» **EXERCISE**
Below are some records. Return exactly the lines from the one containing "last (a :: tl) x = last (a :: tl) y." through the one containing "destruct (times_are_keys nxt)", both included, and only those.

Stored data

# # # # # # #

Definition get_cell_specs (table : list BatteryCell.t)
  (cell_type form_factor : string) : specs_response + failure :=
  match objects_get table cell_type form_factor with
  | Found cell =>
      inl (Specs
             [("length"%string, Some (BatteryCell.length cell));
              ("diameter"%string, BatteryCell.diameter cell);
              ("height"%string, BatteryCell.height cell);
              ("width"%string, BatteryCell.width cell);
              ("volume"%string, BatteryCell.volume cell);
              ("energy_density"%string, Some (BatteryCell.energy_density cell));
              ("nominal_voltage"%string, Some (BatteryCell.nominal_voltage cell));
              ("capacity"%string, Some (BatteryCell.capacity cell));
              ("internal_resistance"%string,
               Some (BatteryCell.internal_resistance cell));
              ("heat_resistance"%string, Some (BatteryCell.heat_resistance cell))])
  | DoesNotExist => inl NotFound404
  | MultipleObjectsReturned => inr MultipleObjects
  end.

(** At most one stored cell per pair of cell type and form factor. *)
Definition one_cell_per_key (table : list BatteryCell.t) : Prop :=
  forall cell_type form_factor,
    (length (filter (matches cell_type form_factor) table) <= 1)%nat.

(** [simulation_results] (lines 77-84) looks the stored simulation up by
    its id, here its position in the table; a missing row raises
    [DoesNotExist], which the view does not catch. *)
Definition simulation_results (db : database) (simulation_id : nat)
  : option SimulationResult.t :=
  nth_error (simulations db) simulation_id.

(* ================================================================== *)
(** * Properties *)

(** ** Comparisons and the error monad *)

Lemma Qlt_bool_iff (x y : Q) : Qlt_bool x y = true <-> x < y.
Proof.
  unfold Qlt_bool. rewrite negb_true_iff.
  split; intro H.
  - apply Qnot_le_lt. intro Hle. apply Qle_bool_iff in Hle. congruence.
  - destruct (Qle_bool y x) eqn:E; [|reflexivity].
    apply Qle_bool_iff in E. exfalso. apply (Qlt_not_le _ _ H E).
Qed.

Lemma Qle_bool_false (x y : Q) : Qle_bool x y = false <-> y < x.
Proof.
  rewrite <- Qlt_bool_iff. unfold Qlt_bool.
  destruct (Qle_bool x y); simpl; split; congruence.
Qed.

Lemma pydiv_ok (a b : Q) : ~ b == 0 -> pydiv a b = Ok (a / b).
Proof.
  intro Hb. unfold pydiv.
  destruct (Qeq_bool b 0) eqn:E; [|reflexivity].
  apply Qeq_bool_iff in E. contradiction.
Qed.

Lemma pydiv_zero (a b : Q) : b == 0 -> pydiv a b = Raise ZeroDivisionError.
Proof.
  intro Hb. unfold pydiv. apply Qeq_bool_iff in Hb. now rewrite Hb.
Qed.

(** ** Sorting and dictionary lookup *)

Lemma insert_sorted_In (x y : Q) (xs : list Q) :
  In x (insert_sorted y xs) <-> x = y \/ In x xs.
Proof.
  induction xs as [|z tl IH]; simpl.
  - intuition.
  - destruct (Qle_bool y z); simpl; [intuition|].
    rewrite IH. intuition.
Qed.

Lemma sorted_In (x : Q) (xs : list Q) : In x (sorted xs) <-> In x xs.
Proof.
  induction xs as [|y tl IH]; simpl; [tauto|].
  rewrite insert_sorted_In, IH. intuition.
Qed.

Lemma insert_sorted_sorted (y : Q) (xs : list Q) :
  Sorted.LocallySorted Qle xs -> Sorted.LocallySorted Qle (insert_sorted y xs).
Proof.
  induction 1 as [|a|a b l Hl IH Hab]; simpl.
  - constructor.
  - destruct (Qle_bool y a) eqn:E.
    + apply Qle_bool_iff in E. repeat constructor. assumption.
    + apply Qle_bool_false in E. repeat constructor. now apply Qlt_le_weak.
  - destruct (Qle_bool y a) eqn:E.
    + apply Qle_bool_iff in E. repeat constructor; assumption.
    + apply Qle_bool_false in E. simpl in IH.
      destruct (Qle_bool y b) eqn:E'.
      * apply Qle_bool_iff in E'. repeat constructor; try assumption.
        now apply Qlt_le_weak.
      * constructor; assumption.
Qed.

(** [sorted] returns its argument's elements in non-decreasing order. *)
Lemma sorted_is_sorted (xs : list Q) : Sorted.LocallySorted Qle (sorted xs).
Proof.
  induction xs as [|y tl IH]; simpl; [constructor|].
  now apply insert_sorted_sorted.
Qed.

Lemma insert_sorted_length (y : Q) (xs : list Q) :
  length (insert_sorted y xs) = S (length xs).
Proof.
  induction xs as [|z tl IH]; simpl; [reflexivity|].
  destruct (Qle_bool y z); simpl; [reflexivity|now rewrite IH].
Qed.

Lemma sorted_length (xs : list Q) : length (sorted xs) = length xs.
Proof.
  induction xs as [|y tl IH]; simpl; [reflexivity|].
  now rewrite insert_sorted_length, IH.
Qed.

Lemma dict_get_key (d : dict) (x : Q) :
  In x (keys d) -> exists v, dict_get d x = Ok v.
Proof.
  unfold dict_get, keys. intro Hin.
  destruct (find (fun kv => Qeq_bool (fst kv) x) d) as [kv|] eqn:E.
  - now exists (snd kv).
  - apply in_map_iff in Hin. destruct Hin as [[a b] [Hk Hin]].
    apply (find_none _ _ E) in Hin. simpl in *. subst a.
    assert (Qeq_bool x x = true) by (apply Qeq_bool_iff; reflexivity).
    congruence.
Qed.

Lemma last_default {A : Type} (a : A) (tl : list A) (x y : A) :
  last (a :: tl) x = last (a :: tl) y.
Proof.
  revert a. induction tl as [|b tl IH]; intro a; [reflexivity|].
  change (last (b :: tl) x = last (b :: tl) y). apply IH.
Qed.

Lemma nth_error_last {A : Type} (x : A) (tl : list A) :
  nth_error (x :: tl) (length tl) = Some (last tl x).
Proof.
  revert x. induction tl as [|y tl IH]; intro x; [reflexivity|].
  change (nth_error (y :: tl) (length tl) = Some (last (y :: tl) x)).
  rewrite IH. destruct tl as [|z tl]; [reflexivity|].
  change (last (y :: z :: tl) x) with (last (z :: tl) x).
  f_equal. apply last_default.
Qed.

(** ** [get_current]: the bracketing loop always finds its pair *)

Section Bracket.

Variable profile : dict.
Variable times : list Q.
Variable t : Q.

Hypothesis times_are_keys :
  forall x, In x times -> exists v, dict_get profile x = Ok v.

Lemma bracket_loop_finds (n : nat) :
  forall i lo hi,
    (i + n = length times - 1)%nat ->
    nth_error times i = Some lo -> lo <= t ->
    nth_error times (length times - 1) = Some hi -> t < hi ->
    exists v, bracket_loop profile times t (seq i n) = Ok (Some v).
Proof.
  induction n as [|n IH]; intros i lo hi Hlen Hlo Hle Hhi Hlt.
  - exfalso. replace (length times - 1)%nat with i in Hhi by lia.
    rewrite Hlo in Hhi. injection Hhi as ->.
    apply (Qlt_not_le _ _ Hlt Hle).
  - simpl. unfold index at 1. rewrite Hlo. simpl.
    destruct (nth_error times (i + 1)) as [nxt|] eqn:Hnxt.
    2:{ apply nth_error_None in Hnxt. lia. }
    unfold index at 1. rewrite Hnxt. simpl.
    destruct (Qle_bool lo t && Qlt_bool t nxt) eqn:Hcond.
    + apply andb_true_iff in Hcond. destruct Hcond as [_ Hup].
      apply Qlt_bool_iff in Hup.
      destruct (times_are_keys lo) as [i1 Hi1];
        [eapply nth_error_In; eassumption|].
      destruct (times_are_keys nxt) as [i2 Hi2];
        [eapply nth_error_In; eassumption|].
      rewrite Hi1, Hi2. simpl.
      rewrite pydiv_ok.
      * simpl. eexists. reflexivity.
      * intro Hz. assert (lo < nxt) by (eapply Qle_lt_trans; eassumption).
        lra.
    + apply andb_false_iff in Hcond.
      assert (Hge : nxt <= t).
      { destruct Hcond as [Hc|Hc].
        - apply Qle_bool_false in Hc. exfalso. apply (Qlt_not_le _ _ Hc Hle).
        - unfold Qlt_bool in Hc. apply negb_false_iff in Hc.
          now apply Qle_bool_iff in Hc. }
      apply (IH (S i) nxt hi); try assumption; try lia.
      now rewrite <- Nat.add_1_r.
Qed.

# # # # # # #

» **RESPONSE TO THIS EXERCISE**
  last (a :: tl) x = last (a :: tl) y.
Proof.
  revert a. induction tl as [|b tl IH]; intro a; [reflexivity|].
  change (last (b :: tl) x = last (b :: tl) y). apply IH.
Qed.

Lemma nth_error_last {A : Type} (x : A) (tl : list A) :
  nth_error (x :: tl) (length tl) = Some (last tl x).
Proof.
  revert x. induction tl as [|y tl IH]; intro x; [reflexivity|].
  change (nth_error (y :: tl) (length tl) = Some (last (y :: tl) x)).
  rewrite IH. destruct tl as [|z tl]; [reflexivity|].
  change (last (y :: z :: tl) x) with (last (z :: tl) x).
  f_equal. apply last_default.
Qed.

(** ** [get_current]: the bracketing loop always finds its pair *)

Section Bracket.

Variable profile : dict.
Variable times : list Q.
Variable t : Q.

Hypothesis times_are_keys :
  forall x, In x times -> exists v, dict_get profile x = Ok v.

Lemma bracket_loop_finds (n : nat) :
  forall i lo hi,
    (i + n = length times - 1)%nat ->
    nth_error times i = Some lo -> lo <= t ->
    nth_error times (length times - 1) = Some hi -> t < hi ->
    exists v, bracket_loop profile times t (seq i n) = Ok (Some v).
Proof.
  induction n as [|n IH]; intros i lo hi Hlen Hlo Hle Hhi Hlt.
  - exfalso. replace (length times - 1)%nat with i in Hhi by lia.
    rewrite Hlo in Hhi. injection Hhi as ->.
    apply (Qlt_not_le _ _ Hlt Hle).
  - simpl. unfold index at 1. rewrite Hlo. simpl.
    destruct (nth_error times (i + 1)) as [nxt|] eqn:Hnxt.
    2:{ apply nth_error_None in Hnxt. lia. }
    unfold index at 1. rewrite Hnxt. simpl.
    destruct (Qle_bool lo t && Qlt_bool t nxt) eqn:Hcond.
    + apply andb_true_iff in Hcond. destruct Hcond as [_ Hup].
      apply Qlt_bool_iff in Hup.
      destruct (times_are_keys lo) as [i1 Hi1];
        [eapply nth_error_In; eassumption|].
      destruct (times_are_keys nxt) as [i2 Hi2];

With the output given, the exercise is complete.